GIVEN RECORDS:
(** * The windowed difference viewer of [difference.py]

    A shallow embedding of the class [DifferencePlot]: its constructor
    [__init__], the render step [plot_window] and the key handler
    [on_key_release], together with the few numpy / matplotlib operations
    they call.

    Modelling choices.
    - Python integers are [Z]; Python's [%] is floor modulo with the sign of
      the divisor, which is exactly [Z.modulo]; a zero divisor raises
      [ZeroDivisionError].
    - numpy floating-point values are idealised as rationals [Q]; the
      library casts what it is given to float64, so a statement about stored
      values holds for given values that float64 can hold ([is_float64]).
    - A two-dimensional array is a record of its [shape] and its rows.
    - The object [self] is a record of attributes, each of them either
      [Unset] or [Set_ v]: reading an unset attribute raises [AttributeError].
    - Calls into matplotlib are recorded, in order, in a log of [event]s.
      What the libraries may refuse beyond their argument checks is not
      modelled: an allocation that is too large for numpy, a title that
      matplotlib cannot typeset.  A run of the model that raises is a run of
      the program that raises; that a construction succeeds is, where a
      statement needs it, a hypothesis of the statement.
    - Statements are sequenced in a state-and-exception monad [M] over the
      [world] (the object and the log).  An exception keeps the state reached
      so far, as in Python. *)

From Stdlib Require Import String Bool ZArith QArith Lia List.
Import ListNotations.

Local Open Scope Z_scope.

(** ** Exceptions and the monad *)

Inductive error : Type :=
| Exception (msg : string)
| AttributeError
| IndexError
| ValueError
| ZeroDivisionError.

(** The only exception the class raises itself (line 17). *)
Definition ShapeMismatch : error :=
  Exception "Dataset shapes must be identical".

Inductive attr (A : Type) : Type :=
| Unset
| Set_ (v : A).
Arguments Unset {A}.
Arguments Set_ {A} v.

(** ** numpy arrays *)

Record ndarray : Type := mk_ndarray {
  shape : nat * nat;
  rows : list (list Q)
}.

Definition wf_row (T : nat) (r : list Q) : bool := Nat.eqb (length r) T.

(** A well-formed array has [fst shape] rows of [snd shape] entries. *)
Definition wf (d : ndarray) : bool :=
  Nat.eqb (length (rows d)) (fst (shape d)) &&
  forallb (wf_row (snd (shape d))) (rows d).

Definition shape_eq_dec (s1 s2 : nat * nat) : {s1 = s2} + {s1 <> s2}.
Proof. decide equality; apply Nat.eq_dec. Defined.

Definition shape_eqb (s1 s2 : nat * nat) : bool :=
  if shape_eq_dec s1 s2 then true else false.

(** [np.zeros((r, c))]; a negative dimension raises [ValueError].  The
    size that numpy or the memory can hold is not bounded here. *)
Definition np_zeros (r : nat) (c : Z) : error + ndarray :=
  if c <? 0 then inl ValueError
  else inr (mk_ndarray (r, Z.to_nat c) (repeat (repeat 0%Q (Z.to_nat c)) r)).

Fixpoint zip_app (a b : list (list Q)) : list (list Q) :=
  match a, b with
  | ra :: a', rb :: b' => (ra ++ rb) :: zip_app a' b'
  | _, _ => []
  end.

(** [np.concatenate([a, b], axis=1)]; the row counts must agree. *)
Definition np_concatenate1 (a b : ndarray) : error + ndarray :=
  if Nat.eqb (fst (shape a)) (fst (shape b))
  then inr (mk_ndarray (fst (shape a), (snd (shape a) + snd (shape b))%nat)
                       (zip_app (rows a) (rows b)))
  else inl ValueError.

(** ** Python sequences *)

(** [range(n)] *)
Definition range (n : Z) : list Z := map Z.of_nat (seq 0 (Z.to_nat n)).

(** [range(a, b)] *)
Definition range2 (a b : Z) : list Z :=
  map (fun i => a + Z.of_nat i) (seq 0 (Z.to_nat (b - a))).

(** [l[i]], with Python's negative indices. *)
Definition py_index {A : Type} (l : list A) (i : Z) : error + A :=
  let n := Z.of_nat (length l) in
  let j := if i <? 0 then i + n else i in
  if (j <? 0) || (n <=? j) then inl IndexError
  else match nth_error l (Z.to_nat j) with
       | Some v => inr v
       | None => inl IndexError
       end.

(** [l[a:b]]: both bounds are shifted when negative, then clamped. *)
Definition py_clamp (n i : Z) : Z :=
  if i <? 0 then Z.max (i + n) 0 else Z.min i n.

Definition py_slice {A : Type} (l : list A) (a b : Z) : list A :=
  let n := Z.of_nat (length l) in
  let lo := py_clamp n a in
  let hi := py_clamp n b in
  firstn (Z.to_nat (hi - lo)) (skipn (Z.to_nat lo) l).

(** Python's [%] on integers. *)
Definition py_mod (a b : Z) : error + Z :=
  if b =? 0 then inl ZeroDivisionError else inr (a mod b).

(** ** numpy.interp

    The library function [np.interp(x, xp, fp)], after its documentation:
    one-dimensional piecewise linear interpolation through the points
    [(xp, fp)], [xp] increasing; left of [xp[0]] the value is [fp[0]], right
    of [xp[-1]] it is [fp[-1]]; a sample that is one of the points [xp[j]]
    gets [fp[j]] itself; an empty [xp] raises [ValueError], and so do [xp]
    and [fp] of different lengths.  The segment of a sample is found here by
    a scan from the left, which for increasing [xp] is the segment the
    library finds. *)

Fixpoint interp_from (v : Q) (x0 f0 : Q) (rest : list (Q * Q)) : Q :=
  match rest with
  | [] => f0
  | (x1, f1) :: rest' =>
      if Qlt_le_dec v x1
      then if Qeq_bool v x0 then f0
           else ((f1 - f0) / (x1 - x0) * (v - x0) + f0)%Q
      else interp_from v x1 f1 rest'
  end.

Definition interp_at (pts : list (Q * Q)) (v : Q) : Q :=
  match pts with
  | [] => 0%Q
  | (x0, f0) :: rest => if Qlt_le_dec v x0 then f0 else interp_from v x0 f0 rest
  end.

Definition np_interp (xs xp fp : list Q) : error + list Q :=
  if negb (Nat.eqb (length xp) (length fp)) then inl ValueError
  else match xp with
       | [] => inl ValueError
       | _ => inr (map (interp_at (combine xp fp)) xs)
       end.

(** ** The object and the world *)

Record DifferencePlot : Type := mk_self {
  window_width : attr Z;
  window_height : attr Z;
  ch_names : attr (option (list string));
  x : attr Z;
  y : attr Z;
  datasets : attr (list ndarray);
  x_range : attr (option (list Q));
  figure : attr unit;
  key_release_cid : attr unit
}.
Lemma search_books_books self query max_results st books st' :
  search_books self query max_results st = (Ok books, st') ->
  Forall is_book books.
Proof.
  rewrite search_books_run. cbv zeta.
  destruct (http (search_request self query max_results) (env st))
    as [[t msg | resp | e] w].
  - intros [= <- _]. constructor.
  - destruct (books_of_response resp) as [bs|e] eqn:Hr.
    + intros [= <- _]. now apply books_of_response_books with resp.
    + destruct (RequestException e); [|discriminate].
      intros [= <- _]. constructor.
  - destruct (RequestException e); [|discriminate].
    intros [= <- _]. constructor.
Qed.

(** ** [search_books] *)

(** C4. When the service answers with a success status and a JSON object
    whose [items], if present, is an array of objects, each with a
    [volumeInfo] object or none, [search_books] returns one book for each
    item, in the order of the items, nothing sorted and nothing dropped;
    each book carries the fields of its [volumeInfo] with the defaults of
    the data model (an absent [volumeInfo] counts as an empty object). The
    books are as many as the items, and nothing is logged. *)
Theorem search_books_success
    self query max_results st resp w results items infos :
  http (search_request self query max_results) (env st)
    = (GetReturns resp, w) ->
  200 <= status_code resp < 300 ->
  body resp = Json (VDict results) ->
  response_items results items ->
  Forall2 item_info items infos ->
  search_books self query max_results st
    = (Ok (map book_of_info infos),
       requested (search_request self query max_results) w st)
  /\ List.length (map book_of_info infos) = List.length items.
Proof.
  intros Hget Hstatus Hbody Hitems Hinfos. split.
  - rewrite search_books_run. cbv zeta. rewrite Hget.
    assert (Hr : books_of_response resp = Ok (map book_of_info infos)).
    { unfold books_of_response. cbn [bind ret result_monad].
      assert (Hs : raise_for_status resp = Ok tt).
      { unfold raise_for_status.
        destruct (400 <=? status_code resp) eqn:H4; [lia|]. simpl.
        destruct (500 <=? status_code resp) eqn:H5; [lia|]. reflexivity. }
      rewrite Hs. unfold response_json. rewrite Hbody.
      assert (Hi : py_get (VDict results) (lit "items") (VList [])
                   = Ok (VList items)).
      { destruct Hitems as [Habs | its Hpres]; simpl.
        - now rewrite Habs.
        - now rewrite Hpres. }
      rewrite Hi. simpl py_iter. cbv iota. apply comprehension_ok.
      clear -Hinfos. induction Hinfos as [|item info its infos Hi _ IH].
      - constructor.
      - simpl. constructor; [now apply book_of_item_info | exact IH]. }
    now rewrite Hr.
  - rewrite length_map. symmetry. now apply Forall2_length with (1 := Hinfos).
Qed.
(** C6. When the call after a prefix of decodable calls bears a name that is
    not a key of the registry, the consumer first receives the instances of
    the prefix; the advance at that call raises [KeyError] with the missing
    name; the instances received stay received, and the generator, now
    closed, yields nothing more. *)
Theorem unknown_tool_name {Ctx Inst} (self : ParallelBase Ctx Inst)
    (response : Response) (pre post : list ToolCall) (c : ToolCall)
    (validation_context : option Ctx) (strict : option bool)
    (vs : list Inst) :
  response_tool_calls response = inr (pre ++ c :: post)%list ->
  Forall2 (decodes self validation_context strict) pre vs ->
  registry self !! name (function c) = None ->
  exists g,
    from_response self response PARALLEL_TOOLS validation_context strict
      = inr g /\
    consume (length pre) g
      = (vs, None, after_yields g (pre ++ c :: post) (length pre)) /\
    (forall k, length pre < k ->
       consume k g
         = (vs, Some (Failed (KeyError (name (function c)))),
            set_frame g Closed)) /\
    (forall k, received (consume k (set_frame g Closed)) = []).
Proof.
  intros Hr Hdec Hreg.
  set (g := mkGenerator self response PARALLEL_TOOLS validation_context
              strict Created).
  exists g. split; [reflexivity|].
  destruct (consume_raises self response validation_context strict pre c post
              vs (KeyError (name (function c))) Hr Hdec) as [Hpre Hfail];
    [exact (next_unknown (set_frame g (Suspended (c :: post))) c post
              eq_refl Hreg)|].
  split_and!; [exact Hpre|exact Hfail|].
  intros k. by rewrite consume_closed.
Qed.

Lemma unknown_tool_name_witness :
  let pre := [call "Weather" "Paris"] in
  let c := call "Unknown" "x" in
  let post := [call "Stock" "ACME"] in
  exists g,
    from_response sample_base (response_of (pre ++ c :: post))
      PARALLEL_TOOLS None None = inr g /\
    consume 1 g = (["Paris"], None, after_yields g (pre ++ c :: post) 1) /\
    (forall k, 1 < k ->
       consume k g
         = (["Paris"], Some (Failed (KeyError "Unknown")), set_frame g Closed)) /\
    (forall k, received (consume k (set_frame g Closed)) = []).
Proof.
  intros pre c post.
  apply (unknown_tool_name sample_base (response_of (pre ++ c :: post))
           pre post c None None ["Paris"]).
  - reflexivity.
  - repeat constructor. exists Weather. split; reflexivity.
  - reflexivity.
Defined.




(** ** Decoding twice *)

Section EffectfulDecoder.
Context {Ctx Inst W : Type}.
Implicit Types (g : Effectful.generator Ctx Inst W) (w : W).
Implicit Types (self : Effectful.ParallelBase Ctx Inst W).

EXERCISE: Reproduce, exactly as they stand in the data above, the lines from the one that holds "Import ListNotations." to the one that holds "Definition np_zeros (r", inclusive.

RESPONSE FOR THIS EXERCISE:
Import ListNotations.

Local Open Scope Z_scope.

(** ** Exceptions and the monad *)

Inductive error : Type :=
| Exception (msg : string)
| AttributeError
| IndexError
| ValueError
| ZeroDivisionError.

(** The only exception the class raises itself (line 17). *)
Definition ShapeMismatch : error :=
  Exception "Dataset shapes must be identical".

Inductive attr (A : Type) : Type :=
| Unset
| Set_ (v : A).
Arguments Unset {A}.
Arguments Set_ {A} v.

(** ** numpy arrays *)

Record ndarray : Type := mk_ndarray {
  shape : nat * nat;
  rows : list (list Q)
}.

Definition wf_row (T : nat) (r : list Q) : bool := Nat.eqb (length r) T.

(** A well-formed array has [fst shape] rows of [snd shape] entries. *)
Definition wf (d : ndarray) : bool :=
  Nat.eqb (length (rows d)) (fst (shape d)) &&
  forallb (wf_row (snd (shape d))) (rows d).

Definition shape_eq_dec (s1 s2 : nat * nat) : {s1 = s2} + {s1 <> s2}.
Proof. decide equality; apply Nat.eq_dec. Defined.

Definition shape_eqb (s1 s2 : nat * nat) : bool :=
  if shape_eq_dec s1 s2 then true else false.

(** [np.zeros((r, c))]; a negative dimension raises [ValueError].  The
    size that numpy or the memory can hold is not bounded here. *)
Definition np_zeros (r : nat) (c : Z) : error + ndarray :=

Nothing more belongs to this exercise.